Tenantside applies a data-driven, analytical approach to warehouse acquisition, leasing, and negotiation — giving occupiers a measurable advantage in markets where landlords typically control information.

Our role is not to produce reports.

Our role is to convert analysis into better commercial outcomes.

From Market Noise to Decision-Grade Insight

Industrial property markets generate large volumes of information, but very little of it is structured in a way that supports occupier decision-making.

We apply disciplined analysis to answer two fundamental questions for every opportunity:

  • What is the true economic value of this building to this occupier?

  • Where does the landlord face risk or constraint relative to that value?

By focusing on these questions, we move discussions away from general market narratives and towards specific, defensible commercial positions.

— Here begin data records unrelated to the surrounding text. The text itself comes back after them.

(** *** The yoyo and repeat branches *)

Lemma advance_plain (d : Q) (k : string) (a : tween) (tr : trace) :
  yoyo a = false /\ repeat a = 0%Z /\ repeatCount a = 0%Z
  /\ reverse a = false ->
  let a' := fst (state_of (advance d k a tr)) in
  yoyo a' = false /\ repeat a' = 0%Z /\ repeatCount a' = 0%Z
  /\ reverse a' = false.
Proof.
  intros (Hy & Hr & Hc & Hv). unfold advance.
  destruct (negb (isPlaying a) || isComplete a); [simpl; auto|].
  cbv zeta.
  destruct (interpolate _ _ _); simpl;
    (destruct (onUpdate a _ _); simpl; [|auto]);
    (match goal with |- context [if ?b then _ else _] => destruct b end;
     simpl; [|auto]);
    rewrite Hy, Hr, Hc; simpl; destruct (onComplete a); simpl; auto.
Qed.

(** X1. In every reachable state every registered tween has [yoyo] false,
    [repeat] 0, [repeatCount] 0 and [reverse] false: the yoyo and repeat
    branches of [updateAnimations] are never taken, and no tween ever runs
    backwards. *)
Theorem yoyo_repeat_branches_unreachable
  (xs : list call) (key : string) (a : tween) :
  tween_at key (run xs new_controller) = Some a ->
  yoyo a = false /\ repeat a = 0%Z /\ repeatCount a = 0%Z
  /\ reverse a = false.
Proof.
  intros Hget.
  set (P := fun a : tween =>
              yoyo a = false /\ repeat a = 0%Z /\ repeatCount a = 0%Z
              /\ reverse a = false).
  assert (H : Forall (fun entry => P (snd entry))
                (animations (run xs new_controller))).
  { apply (run_tween_invariant P (fun _ => True)).
    - intros k cfg c b _ Hb. unfold createAnimation in Hb; simpl in Hb.
      rewrite map_get_set_same in Hb. injection Hb as <-.
      unfold P; simpl. auto.
    - intros d k b tr Hb. apply advance_plain, Hb.
    - intros b Hb. exact Hb.
    - apply Forall_forall. intros; exact I.
    - constructor. }
  exact (map_get_Forall P key a _ H Hget).
Qed.

(** *** The curves of the table *)

Lemma Qlt_bool_at_one (t c : Q) : t == 1 -> c < 1 -> Qlt_bool t c = false.
Proof.
  intros Ht Hc. unfold Qlt_bool.
  assert (H : Qle_bool c t = true) by (apply Qle_bool_iff; rewrite Ht; lra).
  now rewrite H.
Qed.

(** Every curve of the table, the elastic one included, ends at 1. *)
Lemma getEasingFunction_ends_at_one (name : string) :
  ends_at_one (getEasingFunction name).
Proof.
  assert (Hquad : ends_at_one easeInOutQuad).
  { intros t Ht. unfold easeInOutQuad.
    rewrite (Qlt_bool_at_one t 0.5 Ht) by reflexivity.
    simpl. rewrite Ht. reflexivity. }
  unfold getEasingFunction.
  destruct (String.eqb name "easeInOutQuad"); [exact Hquad|].
  destruct (String.eqb name "easeInOutCubic").
  { intros t Ht. unfold easeInOutCubic.
    rewrite (Qlt_bool_at_one t 0.5 Ht) by reflexivity.
    simpl. rewrite Ht. reflexivity. }
  destruct (String.eqb name "easeOutElastic").
  { intros t Ht. unfold easeOutElastic.
    assert (H0 : Qeq_bool t 0 = false).
    { destruct (Qeq_bool t 0) eqn:E; [|reflexivity].
      apply Qeq_bool_iff in E. rewrite Ht in E. discriminate E. }
    assert (H1 : Qeq_bool t 1 = true) by (apply Qeq_bool_iff; exact Ht).
    rewrite H0, H1. reflexivity. }
  destruct (String.eqb name "easeOutBounce").
  { intros t Ht. unfold easeOutBounce. cbv zeta.
    rewrite (Qlt_bool_at_one t (1 / 2.75) Ht) by reflexivity.
    rewrite (Qlt_bool_at_one t (2 / 2.75) Ht) by reflexivity.
    rewrite (Qlt_bool_at_one t (2.5 / 2.75) Ht) by reflexivity.
    rewrite Ht. reflexivity. }
  destruct (String.eqb name "easeLaunch").
  { intros t Ht. unfold easeLaunch. simpl. rewrite Ht. reflexivity. }
  destruct (String.eqb name "easeOrbit"); exact Hquad.
Qed.

(** *** What a visit writes *)

(** The [currentValue] a visit leaves. *)
Lemma advance_currentValue (d : Q) (k : string) (a : tween) (tr : trace) :
  currentValue (fst (state_of (advance d k a tr)))
  = if negb (isPlaying a) || isComplete a then currentValue a
    else match interpolate (from a) (to a) (eased_after d a) with
         | Some v => v
         | None => currentValue a
         end.
Proof.
  unfold advance, eased_after.
  destruct (negb (isPlaying a) || isComplete a); [reflexivity|].
  cbv zeta. simpl.
  destruct (interpolate _ _ _); simpl;
    (destruct (onUpdate a _ _); simpl; [|reflexivity]);
    (match goal with |- context [if ?b then _ else _] => destruct b end;
     simpl; [|reflexivity]);
    (destruct (yoyo a); simpl; [reflexivity|]);
    (destruct (Z.ltb (repeatCount a) (repeat a)); simpl; [reflexivity|]);
    destruct (onComplete a); reflexivity.
Qed.

Lemma clamped_ratio_some (x d : Q) :
  ~ d == 0 -> exists p, clamped_ratio x d = Some p /\ 0 <= p <= 1.
Proof.
  intros Hd. pose proof (clamped_ratio_unit x d Hd) as H.
  destruct (clamped_ratio x d) as [p|]; [eauto | contradiction].
Qed.

(** X3. When a visit completes a forward tween between two numbers whose
    duration is not 0 and whose curve is the one [getEasingFunction] returns
    for a name that is not inherited from [Object.prototype], the curve has
    reached 1: the last [onUpdate] before [onComplete] receives an eased
    progress of 1 and the value interpolated with it, and that value is
    left in [currentValue]. *)
Theorem completion_ends_curve_at_one
  (d : Q) (key name : string) (a : tween) (tr : trace) (x y : Q) :
  isComplete a = false ->
  isComplete (fst (state_of (advance d key a tr))) = true ->
  reverse a = false -> ~ duration a == 0 ->
  inherited_name name = false ->
  easing a = getEasingFunction name ->
  from a = Num x -> to a = Num y ->
  snd (state_of (advance d key a tr))
  = EvComplete key
    :: EvUpdate key (CNum (lerp x (Some y) (eased_after d a)))
         (eased_after d a)
    :: tr
  /\ currentValue (fst (state_of (advance d key a tr)))
     = CNum (lerp x (Some y) (eased_after d a))
  /\ is_num (eased_after d a) 1.
Proof.
  intros Hc Hdone Hrev Hdur _ Heasing Hfrom Hto.
  revert Hdone. unfold advance, eased_after. rewrite Hc, Hrev.
  destruct (negb (isPlaying a) || false) eqn:Hskip;
    [simpl; rewrite Hc; discriminate|].
  cbv zeta. simpl.
  destruct (clamped_ratio_some (currentTime a + d * 1) (duration a) Hdur)
    as (p & Hp & Hunit).
  rewrite Hp, Hfrom, Hto. simpl.
  destruct (onUpdate a _ _); simpl; [|rewrite Hc; discriminate].
  rewrite Hrev. simpl. rewrite orb_false_r.
  destruct (Qle_bool 1 p) eqn:Hone; simpl; [|rewrite Hc; discriminate].
  destruct (yoyo a); simpl; [rewrite Hc; discriminate|].
  destruct (Z.ltb (repeatCount a) (repeat a)); simpl;
    [rewrite Hc; discriminate|].
  assert (Hp1 : p == 1).
  { apply Qle_bool_iff in Hone. apply Qle_antisym; tauto. }
  assert (He : easing a p == 1).
  { rewrite Heasing. apply getEasingFunction_ends_at_one, Hp1. }
  intros _.
  destruct (onComplete a); simpl;
    (split; [reflexivity|]); (split; [reflexivity|]); exact He.
Qed.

How Our Analysis Is Structured

Our analytical approach integrates multiple perspectives that are typically considered in isolation.

Market Power & Optionality

We assess supply and demand at a micro-market level, rather than relying on broad regional statistics. This allows us to understand where optionality genuinely exists — and where it does not — for both tenant and landlord.

This insight informs:

  • Timing of engagement

  • Credibility of alternatives

  • Leverage in negotiation

Why This Matters

Most occupiers negotiate warehouse transactions with less information than the counterparty. That imbalance compounds over long leases, large floor plates, and inflation-linked cost structures.

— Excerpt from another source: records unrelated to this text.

(** * PaperMemoFlow: the summarisation pipeline of [src/pipeline.py]

    A shallow embedding of [pipeline.py] (with the constants of [config.py])
    and the properties of its chunker, Model Client, response parser and
    orchestrator.

    Conventions.
    - A Python [str] is a list of Unicode code points ([pystr]); [py "..."]
      turns an ASCII literal into one.
    - A Python [int] is a [Z].
    - The [while] loop of [_chunk_text] is run with fuel: [None] means that
      the fuel ran out before the loop left.
    - Calls that can raise return a [pyres]. *)

From Stdlib Require Import ZArith NArith List Lia Bool Ascii String DecimalString.
From Stdlib Require Import FunInd.
Import ListNotations.
Local Open Scope Z_scope.
Set Warnings "-register-all".

(* ------------------------------------------------------------------ *)
(** ** Python strings *)

Module PyStr.

Definition pystr := list N.

(** An ASCII literal as a [str]. *)
Definition py (s : string) : pystr := map N_of_ascii (list_ascii_of_string s).

Definition len {A} (l : list A) : Z := Z.of_nat (List.length l).

Definition str_eqb (a b : pystr) : bool :=
  if list_eq_dec N.eq_dec a b then true else false.

(** [str.isspace] on one code point (CPython's [_PyUnicode_IsWhitespace]);
    the same set is what [\s] matches in a [str] pattern and what
    [str.split()] and [str.strip()] treat as white space. *)
Definition isspace (c : N) : bool :=
  ((9 <=? c) && (c <=? 13) || (28 <=? c) && (c <=? 32) || (c =? 133)
   || (c =? 160) || (c =? 5760) || (8192 <=? c) && (c <=? 8202)
   || (c =? 8232) || (c =? 8233) || (c =? 8239) || (c =? 8287)
   || (c =? 12288))%N.

(** [sep.join(parts)] *)
Fixpoint join (sep : pystr) (parts : list pystr) : pystr :=
  match parts with
  | [] => []
  | [p] => p
  | p :: rest => p ++ sep ++ join sep rest
  end.

(** [s.split()]: the scan of [str.split] without a separator, left to
    right; [cur] is the word being read. *)
Fixpoint split_from (s : pystr) (cur : pystr) : list pystr :=
  match s with
  | [] => match cur with [] => [] | _ => [cur] end
  | c :: s' =>
      if isspace c
      then match cur with
           | [] => split_from s' []
           | _ => cur :: split_from s' []
           end
      else split_from s' (cur ++ [c])
  end.

Definition split (s : pystr) : list pystr := split_from s [].

Fixpoint lstrip (s : pystr) : pystr :=
  match s with
  | c :: s' => if isspace c then lstrip s' else s
  | [] => []
  end.

Fixpoint rstrip (s : pystr) : pystr :=
  match s with
  | [] => []
  | c :: s' =>
      match rstrip s' with
      | [] => if isspace c then [] else [c]
      | r => c :: r
      end
  end.

(** [s.strip()] *)
Definition strip (s : pystr) : pystr := rstrip (lstrip s).

(** [s[:n]] for [0 <= n]. *)
Definition prefix (n : nat) (s : pystr) : pystr := firstn n s.

(** [l[a:b]] with Python's treatment of negative and out-of-range bounds. *)
Definition py_slice {A} (l : list A) (a b : Z) : list A :=
  let n := len l in
  let clamp x := if x <? 0 then Z.max 0 (x + n) else Z.min x n in
  let lo := clamp a in
  let hi := clamp b in
  firstn (Z.to_nat (hi - lo)) (skipn (Z.to_nat lo) l).

(** [str(n)] for an [int]. *)
Definition str_of_int (n : Z) : pystr := py (NilZero.string_of_int (Z.to_int n)).

(** [s.startswith(p)], returning what follows the prefix. *)
Fixpoint strip_prefix (p s : pystr) : option pystr :=
  match p, s with
  | [], _ => Some s
  | a :: p', b :: s' => if (a =? b)%N then strip_prefix p' s' else None
  | _ :: _, [] => None
  end.

(** [needle in s] *)
Fixpoint contains (needle s : pystr) : bool :=
  match strip_prefix needle s with
  | Some _ => true
  | None => match s with
            | [] => false
            | _ :: s' => contains needle s'
            end
  end.

(** [s.lower()], exact on code points below 256 (A-Z, and the Latin-1
    capitals but the multiplication sign); code points above are left as
    they are. *)
Definition lower_char (c : N) : N :=
  (if (65 <=? c) && (c <=? 90) then c + 32
   else if (192 <=? c) && (c <=? 222) && negb (c =? 215) then c + 32
   else c)%N.

Definition lower (s : pystr) : pystr := map lower_char s.

End PyStr.
Import PyStr.

(* ------------------------------------------------------------------ *)
(** ** config.py *)

Definition MAIN_MODEL : pystr := py "claude-opus-4-5".
Definition CHUNK_MODEL : pystr := py "claude-haiku-4-5-20251001".
Definition CHUNK_SIZE : Z := 3000.
Definition CHUNK_OVERLAP : Z := 200.

(* ------------------------------------------------------------------ *)
(** ** The chunker *)

Definition space : pystr := py " ".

A data-driven approach restores balance.

It allows occupiers to:

  • Make defensible decisions

  • Negotiate from a position of understanding

  • Reduce long-term cost and risk

  • Avoid structural disadvantages embedded at lease inception

Analysis in Service of Outcomes

We do not sell analytics.

We do not publish methodologies.

We do not outsource judgement to models.

We use analysis to support better negotiation, better decisions, and better outcomes for occupiers.

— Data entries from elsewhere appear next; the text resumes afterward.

(** The first condition of C7 follows from the second: a content made of
    white space around base64 has no colon, hence no data URI. *)
Lemma raw_base64_has_no_data_uri (s : jsstring) :
  base64Pattern (trim s) = true -> matchDataUri s = None.
Proof.
  intros Hraw.
  destruct (base64Pattern_sound _ Hraw) as (digits & padding & Htrim & Hd & _ & Hpad).
  destruct (trim_split s) as (left & right & Hs & Hleft & Hright).
  assert (Hcolon : forallb notColon s = true).
  { rewrite Hs, Htrim, !forallb_app.
    rewrite (forallb_impl _ _ _ whitespace_not_colon Hleft).
    rewrite (forallb_impl _ _ _ whitespace_not_colon Hright).
    rewrite (forallb_impl isBase64Digit _ digits); [|  | exact Hd].
    - now destruct Hpad as [->|[->| ->]].
    - intros c Hc. apply base64_not_colon. unfold isBase64Char. now rewrite Hc. }
  destruct (matchDataUri s) as [[whole group]|] eqn:E; [|reflexivity].
  destruct (matchDataUri_sound _ _ _ E) as (before & subtype & rest & Hw & (-> & _) & _).
  rewrite Hw, !forallb_app in Hcolon.
  change (js "data:image/") with (js "data" +++ 58%N :: js "image/") in Hcolon.
  rewrite forallb_app in Hcolon. cbn [forallb] in Hcolon.
  change (notColon 58%N) with false in Hcolon.
  repeat match type of Hcolon with
         | context [forallb ?f ?l] => destruct (forallb f l)
         end; discriminate Hcolon.
Qed.

(** C7: when the content is a string without a data-URI match whose
    trimmed form is at least 100 base64 digits followed by at most two
    [=], the call returns [data:image/png;base64,] followed by the trimmed
    content, and no text. *)
Theorem C7_raw_base64
    (data : value) (s digits padding : jsstring) :
  responseContent data = Normal (VStr s) ->
  matchDataUri s = None ->
  trim s = digits +++ padding ->
  forallb isBase64Digit digits = true -> (100 <= length digits)%nat ->
  padding = [] \/ padding = js "=" \/ padding = js "==" ->
  extractImage data
  = Normal {| imageUrl := VStr (js "data:image/png;base64," +++ trim s);
              text := VNull |}.
Proof.
  intros Hc Hnone Htrim Hd Hlen Hpad.
  apply (extractImage_from_content data s _ Hc).
  unfold contentImage. rewrite Hnone.
  now rewrite Htrim, (base64Pattern_complete _ _ Hd Hlen Hpad), <- Htrim.
Qed.

Lemma C7_witness :
  extractImage Samples.rawBase64
  = Normal {| imageUrl := VStr (js "data:image/png;base64,"
                                +++ trim Samples.paddedBase64);
              text := VNull |}.
Proof.
  refine (C7_raw_base64 Samples.rawBase64 Samples.paddedBase64
            (repeat 65%N 150) (js "==") eq_refl _ _ _ _ _).
  - vm_compute. reflexivity.
  - vm_compute. reflexivity.
  - vm_compute. reflexivity.
  - vm_compute. lia.
  - right. right. reflexivity.
Defined.

(* ===================================================================== *)
(** ** A message without content *)
(* ===================================================================== *)

(** C8, as stated, fails: a message without a content field but with an
    [images] array yields that image. *)
Lemma C8_counterexample :
  responseContent Samples.imagesOnly = Normal VUndef
  /\ extractImage Samples.imagesOnly
     = Normal {| imageUrl := VStr (js "https://x/y.png"); text := VNull |}.
Proof. split; vm_compute; reflexivity. Qed.

(** C8, amended: when the message has no content field, no text is
    captured and the extractor goes straight on to the alternative shapes
    of the message; it returns the image they yield, and when they yield
    none it fails with the extraction-failure error, which then quotes no
    model text. *)
Theorem C8_absent_content_goes_to_alternative_formats (data : value) :
  responseContent data = Normal VUndef ->
  match alternativeFormats data blank with
  | Normal result =>
      text result = VNull
      /\ extractImage data
         = if truthy (imageUrl result) then Normal result
           else Throw (Error (noImageMessage VNull))
  | Throw e => extractImage data = Throw e
  end.
Proof.
  intros Hc. unfold extractImage. rewrite Hc. cbn [Js.bind].
  rewrite fromContent_falsy by reflexivity. cbn [Js.bind]. fold blank.
  destruct (alternativeFormats data blank) as [result|e] eqn:A; [|reflexivity].
  pose proof (alternativeFormats_text _ _ _ A) as Htext. cbn [text blank] in Htext.
  split; [exact Htext|].
  cbn [Js.bind]. rewrite Htext. now destruct (truthy (imageUrl result)).
Qed.

Lemma C8_witness :
  match alternativeFormats Samples.emptyMessage blank with
  | Normal result =>
      text result = VNull
      /\ extractImage Samples.emptyMessage
         = if truthy (imageUrl result) then Normal result
           else Throw (Error (noImageMessage VNull))
  | Throw e => extractImage Samples.emptyMessage = Throw e
  end.
Proof.
  exact (C8_absent_content_goes_to_alternative_formats Samples.emptyMessage
           eq_refl).
Defined.

(** With no field to take an image from, the call fails with the fixed
    diagnostic. *)
Example empty_message_fails :
  extractImage Samples.emptyMessage = Throw (Error (noImageMessage VNull)).
Proof. vm_compute. reflexivity. Qed.

(** The captured text is quoted by the diagnostic. *)
Example refusal_is_quoted :
  extractImage Samples.refusal
  = Throw (Error (noImageMessage (VStr (js "Sorry, I can't do that"))))
  /\ includes (noImageMessage (VStr (js "Sorry, I can't do that")))
       (js "Sorry, I can't do that") = true.
Proof. split; vm_compute; reflexivity. Qed.

(* ===================================================================== *)
(** ** Failures *)
(* ===================================================================== *)

(** A non-success status whose error body carries a string message: the
    caller receives that message unless it contains [fetch]. *)
Lemma http_error_message
    (response : Response) (body error : value) (message : jsstring)
    (base64ImageData mimeType prompt : jsstring)
    (maskBase64 : option jsstring) (secondaryImage : option ImageInput) :
  ok response = false ->
  json response = Normal body ->
  prop body (js "error") = Normal error ->
  optProp error (js "message") = Normal (VStr message) ->
  message <> [] ->
  editImage (fun _ => Normal response) base64ImageData mimeType prompt
    maskBase64 secondaryImage
  = Throw (Error (if includes message (js "fetch")
                  then networkErrorMessage else message)).
Proof.
  intros Hok Hjson Herr Hmsg Hne.
  unfold editImage. cbn [Js.bind]. rewrite Hok. cbn [negb].
  unfold httpError. rewrite Hjson. cbn [Js.bind].
  rewrite Herr. cbn [Js.bind]. rewrite Hmsg. cbn [Js.bind].
  destruct message as [|c message]; [contradiction|].
  reflexivity.
Qed.

(** A non-success status whose body has no error message: the caller
    receives the status line, unless the status text contains [fetch]. *)
Lemma http_error_status
    (response : Response) (body error message : value)
    (base64ImageData mimeType prompt : jsstring)
    (maskBase64 : option jsstring) (secondaryImage : option ImageInput) :
  ok response = false ->
  json response = Normal body ->
  prop body (js "error") = Normal error ->
  optProp error (js "message") = Normal message ->
  truthy message = false ->
  let line :=
    js "HTTP " +++ decimal (status response) +++ js ": "
    +++ statusText response in
  editImage (fun _ => Normal response) base64ImageData mimeType prompt
    maskBase64 secondaryImage
  = Throw (Error (if includes line (js "fetch")
                  then networkErrorMessage else line)).
Proof.
  intros Hok Hjson Herr Hmsg Hfalsy line.
  unfold editImage. cbn [Js.bind]. rewrite Hok. cbn [negb].
  unfold httpError. rewrite Hjson. cbn [Js.bind].
  rewrite Herr. cbn [Js.bind]. rewrite Hmsg. cbn [Js.bind].
  rewrite Hfalsy. reflexivity.
Qed.

(** A rejected [fetch]: the message is replaced exactly when it contains
    [fetch], whatever raised it. *)
Lemma fetch_rejection
    (name message : jsstring)
    (base64ImageData mimeType prompt : jsstring)
    (maskBase64 : option jsstring) (secondaryImage : option ImageInput) :
  editImage (fun _ => Throw (ErrorObject name message)) base64ImageData
    mimeType prompt maskBase64 secondaryImage
  = Throw (Error (if includes message (js "fetch")
                  then networkErrorMessage else message)).
Proof. reflexivity. Qed.

(** C9: a response with status 400 whose error body reads
    [Failed to fetch the input image] is not a failure of the transport,
    yet the caller receives the connectivity message instead of the
    message of the body. *)
Theorem C9_http_error_mentioning_fetch_is_replaced :
  editImage
    (Samples.refuse 400 "Bad Request" Samples.upstreamFetchFailure)
    (js "QUJD") (js "image/png") (js "make it blue") None None
  = Throw (Error networkErrorMessage)
  /\ networkErrorMessage <> js "Failed to fetch the input image".
Proof. split; [vm_compute; reflexivity | discriminate]. Qed.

That discipline underpins everything we do.

Building Utility, Not Just Rent

Buildings that appear similar on paper often perform very differently in practice.

We assess functional utility rather than headline pricing, considering how specification, age, and configuration influence:

  • Operational efficiency

  • Running costs

  • Flexibility over time

This allows occupiers to distinguish between assets that are competitively priced and those that are structurally compromised.

Total Occupancy Cost

Headline rent represents only part of the financial exposure associated with a warehouse.

Our analysis considers the full economic footprint of occupation, allowing decisions to be made on a total cost basis, not just initial pricing. This ensures that savings achieved in negotiation translate into real, bankable outcomes over the life of the lease.

Location & Operational Economics

Location decisions have implications far beyond real estate.

We evaluate how geography interacts with:

Distribution efficiency

  • Labour availability and cost

  • Programme risk and time-to-operation

This ensures that real estate decisions support operational performance rather than constrain it.

Understanding the Landlord’s Position

Negotiation outcomes improve materially when occupiers understand the pressures acting on the counterparty.

Our approach incorporates analysis of landlord priorities, risk exposure, and constraints at specific moments in the asset lifecycle. This allows negotiations to focus on areas where agreement is commercially rational — rather than purely positional.

How Analysis Is Used in Negotiation

Our analysis is not presented as theory.

It is used to:

  • Define clear walk-away positions

  • Structure negotiation trade-offs

  • Identify where flexibility exists and where it does not

  • Time negotiations to maximise leverage

Importantly, this intelligence is deployed selectively and strategically. The objective is not to reveal information, but to use it to shape outcomes.

What Clients See — and What They Don’t

Clients do not receive raw data, models, or internal analysis tools.

They receive:

  • Clear commercial advice

  • Defined decision thresholds

  • Structured negotiation strategies

  • Confidence that positions are evidence-led

This ensures clarity in decision-making without unnecessary complexity.